Exercise goal: Below are entries; output exactly the lines from the one with "(** * sudokugen/gen_sol.py: grid" to the one with "The 9x9 numpy", both included, and nothing else.

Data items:
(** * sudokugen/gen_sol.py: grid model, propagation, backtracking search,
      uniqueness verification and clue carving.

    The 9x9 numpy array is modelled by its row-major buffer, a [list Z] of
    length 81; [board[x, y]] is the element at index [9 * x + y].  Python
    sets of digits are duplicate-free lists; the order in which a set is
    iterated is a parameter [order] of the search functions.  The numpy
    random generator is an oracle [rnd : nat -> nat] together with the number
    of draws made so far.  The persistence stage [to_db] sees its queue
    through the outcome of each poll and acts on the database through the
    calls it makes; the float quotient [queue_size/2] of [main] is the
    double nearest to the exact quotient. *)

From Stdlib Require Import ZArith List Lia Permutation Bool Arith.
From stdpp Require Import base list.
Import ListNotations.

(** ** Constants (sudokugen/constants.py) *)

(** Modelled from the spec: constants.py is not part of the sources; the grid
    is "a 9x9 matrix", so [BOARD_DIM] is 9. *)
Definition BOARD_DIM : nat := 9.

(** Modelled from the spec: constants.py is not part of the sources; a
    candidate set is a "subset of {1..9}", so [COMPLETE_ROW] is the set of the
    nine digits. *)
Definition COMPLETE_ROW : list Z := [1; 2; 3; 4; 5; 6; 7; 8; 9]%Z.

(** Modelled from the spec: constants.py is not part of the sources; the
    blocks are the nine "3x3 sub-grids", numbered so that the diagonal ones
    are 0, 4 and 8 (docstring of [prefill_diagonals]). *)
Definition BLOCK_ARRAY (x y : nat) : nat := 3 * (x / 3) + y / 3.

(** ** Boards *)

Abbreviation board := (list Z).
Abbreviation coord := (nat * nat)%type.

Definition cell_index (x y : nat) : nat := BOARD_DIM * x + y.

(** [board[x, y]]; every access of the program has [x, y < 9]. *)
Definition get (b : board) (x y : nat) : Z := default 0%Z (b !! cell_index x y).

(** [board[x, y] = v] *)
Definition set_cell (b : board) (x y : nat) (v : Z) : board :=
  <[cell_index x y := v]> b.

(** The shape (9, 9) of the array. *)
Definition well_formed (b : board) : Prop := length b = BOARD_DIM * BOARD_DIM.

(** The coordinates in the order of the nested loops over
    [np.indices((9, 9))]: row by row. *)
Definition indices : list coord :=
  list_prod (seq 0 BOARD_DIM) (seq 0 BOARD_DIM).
* * *
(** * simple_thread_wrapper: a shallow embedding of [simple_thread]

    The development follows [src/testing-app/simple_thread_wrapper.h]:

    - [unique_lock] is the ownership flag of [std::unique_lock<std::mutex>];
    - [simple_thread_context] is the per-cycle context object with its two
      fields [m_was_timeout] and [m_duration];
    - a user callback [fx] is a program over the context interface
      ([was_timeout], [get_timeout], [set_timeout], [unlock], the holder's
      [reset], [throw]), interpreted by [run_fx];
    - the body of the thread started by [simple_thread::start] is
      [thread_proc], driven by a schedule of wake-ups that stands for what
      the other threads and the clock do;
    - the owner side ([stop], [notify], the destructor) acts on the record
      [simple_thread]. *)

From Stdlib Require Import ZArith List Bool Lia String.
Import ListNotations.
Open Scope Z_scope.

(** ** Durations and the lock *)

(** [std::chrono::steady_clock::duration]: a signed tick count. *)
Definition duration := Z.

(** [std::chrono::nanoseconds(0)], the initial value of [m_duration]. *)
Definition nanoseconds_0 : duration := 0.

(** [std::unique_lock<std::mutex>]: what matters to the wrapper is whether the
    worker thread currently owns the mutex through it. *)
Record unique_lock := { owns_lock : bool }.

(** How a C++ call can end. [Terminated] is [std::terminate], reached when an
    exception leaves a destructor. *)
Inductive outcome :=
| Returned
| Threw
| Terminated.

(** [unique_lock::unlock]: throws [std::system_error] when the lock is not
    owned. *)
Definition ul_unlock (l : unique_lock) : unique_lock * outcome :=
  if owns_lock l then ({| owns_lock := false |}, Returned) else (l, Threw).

Answer area:
(** * sudokugen/gen_sol.py: grid model, propagation, backtracking search,
      uniqueness verification and clue carving.

    The 9x9 numpy array is modelled by its row-major buffer, a [list Z] of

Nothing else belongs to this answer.